Je sais, l’expression peut sembler forte quand on vit en Allemagne, à seulement 1000 km de sa ville d’origine. Une de mes amies a vécu en Inde et le terme « choc » semble effectivement plus adapté à certaines de ses expériences qu’à ce que je vis ici, alors précisons : je vous laisse choisir entre « l’étonnement culturel » ou « La difficulté d’adapter deux cultures». Je reste ouverte à d’autres suggestions. Parlons maintenant de convivialité. Quand un groupe de mes connaissances ici a envie de « faire un truc sympa tous ensemble » il faut qu’on s’y prenne un mois à l’avance. Un sondage doodle circule pour convenir d’une date et plusieurs emails pour décider du lieu, du menu et de la nature des activités annexes (jeux, promenade,…) sont envoyés… Non, mais sérieusement ?! Et oui, le problème c’est qu’ils sont très sérieux. On ne rigole pas en matière d’organisation ici. Au final, c’est toujours « convivial » mais ce manque de spontanéité me dérange. Avec mes amis moins organisés, on sort sans s’accorder un mois à l’avance mais je n’arrive pas à comprendre le concept du « Vorbessofenzeit». Je ne pense pas que ce mot allemand existe mais c’est comme ça que j’appelle le phénomène de réunion de groupe chez quelqu’un où on boit jusqu’au moment où on va se sentir assez désinhibé pour oser aller se montrer en public dans un bar ou une boite. Quand certains ont une bonne descente mais aussi une bonne résistance il est rare que ce moment arrive avant minuit. Et moi, comme je n’ai pas besoin de boire pour sortir (je ne prône pas l’abstinence non plus), je trouve toujours le temps long avant le début de la soirée (si je ne me suis pas endormie sur le canapé). En en parlant à une collègue allemande, je lui ai fait part de mon étonnement/agacement et je lui ai dit qu’en France, on sortirait directement boire un coup avant de prolonger la soirée ailleurs. Ce à quoi elle m’a répondu que c’était malheureusement typiquement allemand, qu’ils n’aimaient pas dépenser volontiers de l’argent et c’est, selon elle, pour cette raison que cette pratique est ici très répandue. Dommage.

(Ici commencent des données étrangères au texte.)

(* ===== verification/Traces.v ===== *)
(** * Runs of the process and the events of one goroutine

    What a run, a list of labels, says about its goroutines and about the
    shared state: the events of a goroutine are accepted by the automata that
    accept its program ([mon_steps]); what is in a shared variable was there
    at the beginning or was written by a step of the run ([field_written]). *)

From S2P Require Import Prelude GoTime Prog Effects Machine.
#[local] Open Scope go_scope.

(** The events of goroutine [i]. *)
Definition events_of (i : tid) (ls : list label) : list evt :=
  omap (fun l => match l with LOp j e => if decide (j = i) then Some e else None | _ => None end) ls.

Lemma events_of_app i ls1 ls2 : events_of i (ls1 ++ ls2) = events_of i ls1 ++ events_of i ls2.
Proof. apply omap_app. Qed.

(** An event of a goroutine is a label of the run. *)
Lemma events_of_split i e : forall ls e1 e2, events_of i ls = e1 ++ e :: e2 ->
  exists ls1 ls2, ls = ls1 ++ LOp i e :: ls2 /\ events_of i ls1 = e1 /\ events_of i ls2 = e2.
Proof.
  induction ls as [|l ls IH]; intros e1 e2 H; [by destruct e1|].
  assert (Hskip : events_of i (l :: ls) = events_of i ls -> exists ls1 ls2,
    l :: ls = ls1 ++ LOp i e :: ls2 /\ events_of i ls1 = e1 /\ events_of i ls2 = e2).
  { intros Hs. rewrite Hs in H. destruct (IH e1 e2 H) as (ls1 & ls2 & -> & He1 & He2).
    exists (l :: ls1), ls2. split; [done|]. split; [|done].
    change (l :: ls1) with ([l] ++ ls1). rewrite events_of_app.
    replace (events_of i [l]) with (@nil evt); [done|].
    change (events_of i ([l] ++ (ls1 ++ LOp i e :: ls2)) = events_of i (ls1 ++ LOp i e :: ls2)) in Hs.
    rewrite events_of_app in Hs. destruct (events_of i [l]) eqn:E; [done|].
    apply (f_equal length) in Hs. rewrite length_app in Hs. simpl in Hs. lia. }
  destruct l as [j e'|d| |j]; [|by apply Hskip..].
  destruct (decide (j = i)) as [->|Hne]; [|apply Hskip; cbn; by rewrite decide_False].
  cbn in H. rewrite decide_True in H by done. destruct e1 as [|e1' e1]; simpl in H; injection H as -> H.
  - exists [], ls. done.
  - destruct (IH e1 e2 H) as (ls1 & ls2 & -> & He1 & He2).
    exists (LOp i e1' :: ls1), ls2. split; [done|]. split; [|done]. cbn. rewrite decide_True by done. by f_equal.
Qed.

(** An event of goroutine [i] occurs in the run. *)
Lemma elem_of_events i e ls : LOp i e ∈ ls -> e ∈ events_of i ls.
Proof.
  intros H. apply list_elem_of_omap. exists (LOp i e). split; [done|]. by rewrite decide_True.
Qed.

Lemma events_of_elem i e ls : e ∈ events_of i ls -> LOp i e ∈ ls.
Proof.
  intros H. apply list_elem_of_omap in H as ([j e'|d| |j] & Hin & He); try done.
  case_decide; [|done]. by simplify_eq.
Qed.

(** ** Runs *)

Lemma crashed_steps m ls c : steps (Crashed m) ls c -> ls = [] /\ c = Crashed m.
Proof. inversion 1 as [|? ? ? ? ? Hst]; [done|inversion Hst]. Qed.

(** The number of goroutines does not change. *)
Lemma steps_length w ts ls w' ts' : steps (Running w ts) ls (Running w' ts') -> length ts' = length ts.
Proof.
  intros Hs. apply (steps_invariant (fun _ ts1 => length ts1 = length ts)) with (ls := ls) (w := w) (ts := ts) (w' := w'); [|done|done].
  intros w1 ts1 l w2 ts2 Hl Hst. inversion Hst; subst; [by rewrite length_insert|done..].
Qed.

(** A goroutine without events stays where it is. *)
Lemma steps_silent i c ls c' : steps c ls c' -> forall w ts w' ts', c = Running w ts -> c' = Running w' ts' ->
  events_of i ls = [] -> ts' !! i = ts !! i.
Proof.
  induction 1 as [c|c l c1 ls c2 Hst Hrest IH]; intros w ts w' ts' -> Hc' He; [by simplify_eq|].
  destruct c1 as [w1 ts1|m]; [|by apply crashed_steps in Hrest as [-> ->]].
  change (l :: ls) with ([l] ++ ls) in He. rewrite events_of_app in He. apply app_nil in He as [Hl He].
  rewrite (IH _ _ _ _ eq_refl Hc' He). inversion Hst as [j w0 ts0 t l0 w2 t' Hj Ht| | |]; subst; [|done..].
  destruct t as [| |o k]; [done..|]. destruct Ht as (x & -> & _). cbn in Hl. case_decide; [done|].
  by rewrite list_lookup_insert_ne.
Qed.

(** A run that crashes ends with the panic of a goroutine. *)
Lemma steps_crash_inv w ts ls m : steps (Running w ts) ls (Crashed m) ->
  exists ls' i w' ts', ls = ls' ++ [LPanic i] /\ steps (Running w ts) ls' (Running w' ts') /\
    ts' !! i = Some (Panic m).
Proof.
  remember (Running w ts) as c eqn:Hc. remember (Crashed m) as c' eqn:Hc'. intros Hs. revert w ts Hc.
  induction Hs as [c|c l c1 ls c2 Hst Hr IH]; intros w ts Hc; [by subst|]. subst.
  destruct c1 as [w1 ts1|m1].
  - destruct (IH eq_refl w1 ts1 eq_refl) as (ls' & i & w' & ts' & -> & Hs' & Hi).
    exists (l :: ls'), i, w', ts'. split; [done|]. split; [by econstructor|done].
  - apply crashed_steps in Hr as [-> [= ->]]. inversion Hst as [| | |i w0 ts0 m0 Hi]; subst.
    exists [], i, w, ts. split; [done|]. split; [constructor|done].
Qed.

Lemma steps_app_inv ls1 ls2 : forall c c', steps c (ls1 ++ ls2) c' ->
  exists c1, steps c ls1 c1 /\ steps c1 ls2 c'.
Proof.
  induction ls1 as [|l ls1 IH]; simpl; intros c c' H; [exists c; split; [constructor|done]|].
  inversion H as [|? ? c1 ? ? Hst Hrest]; subst. destruct (IH _ _ Hrest) as (c2 & ? & ?).
  exists c2. split; [by econstructor|done].
Qed.

Lemma steps_snoc_inv c ls l c' : steps c (ls ++ [l]) c' -> exists c1, steps c ls c1 /\ step c1 l c'.
Proof.
  intros (c1 & H1 & H2)%steps_app_inv. inversion H2 as [|? ? ? ? ? Hst Hr]; subst.
  inversion Hr; subst. eauto.
Qed.

(** The step of a goroutine performs its event. *)
Lemma step_performs c i o x c' : step c (LOp i (Ev o x)) c' ->
  exists w ts k w', c = Running w ts /\ ts !! i = Some (Op o k) /\ perform i o w x = Some w' /\
    c' = Running w' (<[i := k x]> ts).
Proof.
  intros Hst. inversion Hst as [j w ts t l w' t' Hj Ht| | |]; subst. destruct t as [| |o' k]; [done..|].
  destruct Ht as (y & Hl & Hp & ->). assert (i = j) as <- by congruence.
  assert (E : Ev o' y = Ev o x) by congruence.
  assert (H : forall e, Ev o' y = e -> exists k' w1, ts !! i = Some (Op (ev_op e) k') /\
    perform i (ev_op e) w (ev_ans e) = Some w1 /\
    Running w' (<[i := k y]> ts) = Running w1 (<[i := k' (ev_ans e)]> ts)) by (intros ? <-; eauto).
  destruct (H _ E) as (k' & w1 & ? & ? & ?). eauto 10.
Qed.

(** A goroutine that performs something is one of the process. *)
Lemma steps_thread i e c ls c' : steps c ls c' -> forall w ts,
  c = Running w ts -> LOp i e ∈ ls -> is_Some (ts !! i).
Proof.
  induction 1 as [c|c l c1 ls c2 Hst Hrest IH]; intros w ts -> Hin; [by apply not_elem_of_nil in Hin|].
  inversion Hst as [j w0 ts0 t0 l0 w' t' Hj Ht| | |j w0 ts0 m Hj]; subst.
  - apply elem_of_cons in Hin as [Hl|Hin].
    + destruct t0 as [| |o k]; [done..|]. destruct Ht as (x & Hl' & _).
      assert (i = j) as -> by congruence. by eexists.
    + specialize (IH _ _ eq_refl Hin). rewrite lookup_lt_is_Some, length_insert in IH. by apply lookup_lt_is_Some.
  - apply elem_of_cons in Hin as [?|Hin]; [done|by eapply IH].
  - apply elem_of_cons in Hin as [?|Hin]; [done|by eapply IH].
  - apply elem_of_cons in Hin as [?|Hin]; [done|]. apply crashed_steps in Hrest as [-> _].
    by apply not_elem_of_nil in Hin.
Qed.

(** ** The trace of one goroutine *)

(** An automaton that accepts a goroutine's program accepts its events in
    every interleaving, and still accepts what is left of the program. *)
Lemma mon_steps {S} (delta : S -> evt -> option S) i c ls c' : steps c ls c' -> forall w ts t s Q,
  c = Running w ts -> ts !! i = Some t -> mon delta s t Q ->
  exists s', accepts delta s (events_of i ls) = Some s' /\
    forall w' ts', c' = Running w' ts' -> exists t', ts' !! i = Some t' /\ mon delta s' t' Q.
Proof.
  induction 1 as [c|c l c1 ls c2 Hst Hrest IH]; intros w ts t s Q -> Hi Hm.
  { exists s. split; [done|]. intros w' ts' [= <- <-]. eauto. }
  inversion Hst as [j w0 ts0 t0 l0 w' t' Hj Ht| | |j w0 ts0 m Hj]; subst; cbn; try (by eapply IH).
  - destruct t0 as [| |o k]; [done..|]. destruct Ht as (x & -> & Hp & ->). cbn.
    case_decide as Hji; [subst j|].
    + rewrite Hi in Hj. injection Hj as ->. specialize (Hm x). cbn.
      destruct (delta s (Ev o x)) as [s1|]; [|done].
      eapply IH; [done|apply list_lookup_insert_eq; by eapply lookup_lt_Some|exact Hm].
    + eapply IH; [done| |exact Hm]. by rewrite list_lookup_insert_ne.
  - apply crashed_steps in Hrest as [-> ->]. by exists s.
Qed.

(** The events of a goroutine are the beginning of a run of its program. *)
Lemma steps_exec i c ls c' : steps c ls c' -> forall w ts t,
  c = Running w ts -> ts !! i = Some t -> exists tr r, exec t (events_of i ls ++ tr) r.
Proof.
  induction 1 as [c|c l c1 ls c2 Hst Hrest IH]; intros w ts t -> Hi; [by apply (exec_total t some_answer)|].
  inversion Hst as [j w0 ts0 t0 l0 w' t' Hj Ht| | |j w0 ts0 m Hj]; subst; cbn; try (by eapply IH).
  - destruct t0 as [| |o k]; [done..|]. destruct Ht as (x & -> & Hp & ->). cbn. case_decide as Hji; [subst j|].
    + rewrite Hi in Hj. injection Hj as ->.
      destruct (IH _ _ (k x) eq_refl) as (tr & r & He); [apply list_lookup_insert_eq; by eapply lookup_lt_Some|].
      exists tr, r. cbn. eauto.
    + eapply IH; [done|]. by rewrite list_lookup_insert_ne.
  - apply crashed_steps in Hrest as [-> ->]. by apply (exec_total t some_answer).
Qed.

(** ** Shared variables *)

Section Field.
Context {X : Type} (field : world -> X) (writes : X -> op -> Prop).
Hypothesis field_perform : forall i o w x w', perform i o w x = Some w' ->
  field w' = field w \/ writes (field w') o.
Hypothesis field_time : forall w t, field (set_now t w) = field w.
Hypothesis field_cancel : forall w, field (set_ctx_done true w) = field w.

Lemma field_written c ls c' : steps c ls c' -> forall w ts w' ts', c = Running w ts -> c' = Running w' ts' ->
  field w' = field w \/ exists j o x, LOp j (Ev o x) ∈ ls /\ writes (field w') o.
Proof.
  induction 1 as [c|c l c1 ls c2 Hst Hrest IH]; intros w ts w' ts' -> Hc'.
  { injection Hc' as <- <-. by left. }
  destruct c1 as [w1 ts1|m]; [|by apply crashed_steps in Hrest as [-> ->]].
  destruct (IH _ _ _ _ eq_refl Hc') as [He|(j & o & x & Hin & Hw)];
    [|right; exists j, o, x; split; [by right|done]].
  rewrite He. inversion Hst as [j w0 ts0 t0 l0 w2 t' Hj Ht| | |]; subst; [|left; auto..].
  destruct t0 as [| |o k]; [done..|]. destruct Ht as (x & -> & Hp & _).
  destruct (field_perform _ _ _ _ _ Hp) as [Hf|Hw]; [by left|]. right. exists j, o, x. split; [by left|done].
Qed.

(** What an operation finds in the variable, and was not there at the
    beginning, was written. *)
Lemma found_written (v : X) o (y : ans o) w ts ls i c :
  (forall w1 w2, perform i o w1 y = Some w2 -> field w1 = v) -> field w <> v ->
  steps (Running w ts) (ls ++ [LOp i (Ev o y)]) c ->
  exists j o' x, LOp j (Ev o' x) ∈ ls /\ writes v o'.
Proof.
  intros Hread Hne (c1 & Hs & Hst)%steps_snoc_inv.
  apply step_performs in Hst as (w1 & ts1 & k & w2 & -> & _ & Hperf & _). apply Hread in Hperf as <-.
  destruct (field_written _ _ _ Hs _ _ _ _ eq_refl eq_refl) as [He|(j & o' & x & Hin & Hw)]; [congruence|eauto 10].
Qed.

End Field.

Definition writes_pool (p : option v1.InferencePool) (o : op) : Prop := o = OPoolWrite p.
Definition writes_leader (b : bool) (o : op) : Prop := o = OLeaderStore b.
Definition writes_flag (b : bool) (o : op) : Prop := o = OScalingUpWrite b.

Lemma pool_perform i o w x w' : perform i o w x = Some w' ->
  pool (ds w') = pool (ds w) \/ writes_pool (pool (ds w')) o.
Proof. destruct o; intros H; perform_cases H; cbn; auto. by right. Qed.

Lemma isLeader_perform i o w x w' : perform i o w x = Some w' ->
  isLeader w' = isLeader w \/ writes_leader (isLeader w') o.
Proof. destruct o; intros H; perform_cases H; cbn; auto. by right. Qed.

Lemma scalingUp_perform i o w x w' : perform i o w x = Some w' ->
  scalingUp (act w') = scalingUp (act w) \/ writes_flag (scalingUp (act w')) o.
Proof. destruct o; intros H; perform_cases H; cbn; auto. by right. Qed.

(** A pool that is read was written. *)
Lemma read_pool_written w ts ls i p c : pool (ds w) = None ->
  steps (Running w ts) (ls ++ [LOp i (Ev OPoolRead (Some p))]) c ->
  exists j, LOp j (Ev (OPoolWrite (Some p)) tt) ∈ ls.
Proof.
  intros Hp Hs. apply (found_written _ _ pool_perform ltac:(done) ltac:(done) (Some p)) in Hs
    as (j & o & x & Hin & Hw); [|intros w1 w2; cbn; by case_decide|by rewrite Hp].
  unfold writes_pool, writes_leader, writes_flag in Hw. subst o. destruct x. eauto.
Qed.

(** A leadership that is read was stored. *)
Lemma leader_load_stored w ts ls i c : isLeader w = false ->
  steps (Running w ts) (ls ++ [LOp i (Ev OLeaderLoad true)]) c ->
  exists j, LOp j (Ev (OLeaderStore true) tt) ∈ ls.
Proof.
  intros Hp Hs. apply (found_written _ _ isLeader_perform ltac:(done) ltac:(done) true) in Hs
    as (j & o & x & Hin & Hw); [|intros w1 w2; cbn; by destruct (isLeader w1)|by rewrite Hp].
  unfold writes_pool, writes_leader, writes_flag in Hw. subst o. destruct x. eauto.
Qed.

(** A flag that is found raised was raised. *)
Lemma flag_raised w ts ls i c : scalingUp (act w) = false ->
  steps (Running w ts) (ls ++ [LOp i (Ev OScalingUpRead true)]) c ->
  exists j, LOp j (Ev (OScalingUpWrite true) tt) ∈ ls.
Proof.
  intros Hp Hs. apply (found_written _ _ scalingUp_perform ltac:(done) ltac:(done) true) in Hs
    as (j & o & x & Hin & Hw); [|intros w1 w2; cbn; by destruct (scalingUp (act w1))|by rewrite Hp].
  unfold writes_pool, writes_leader, writes_flag in Hw. subst o. destruct x. eauto.
Qed.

… et de la richesse interculturelle

Ceci dit, il y a beaucoup davantage à vivre à l’étranger. Aujourd’hui, mon fil d’actualité facebook est en 10 langues différentes, j’ai pris l’habitude de fixer plus de rendez-vous skype que je n’appelle avec mon téléphone portable. J’ai des points de chute partout dans le monde et j’ai la chance de bénéficier de guides particuliers lors de mes voyages. Je parle et pense dans plusieurs langues. Si je tombe sur un reportage ou un article sur l’Allemagne, l’Autriche ou l’Espagne, je le lis avec grand intérêt et j’ai toujours une pensée pour mes amis là-bas. J’ai encore en tête les plans de métro viennois et madrilènes. Et pourtant, c’est en français que je m’informe. Je lis la presse française, regarde la TV française sur internet. Bien que les élections allemandes approchent, je m’intéresse bien plus à ce qui passe en politique française qu’à ce qu’il se passe ici. Si je tiens un journal, c’est en français que je l’écris, tout comme ce blog.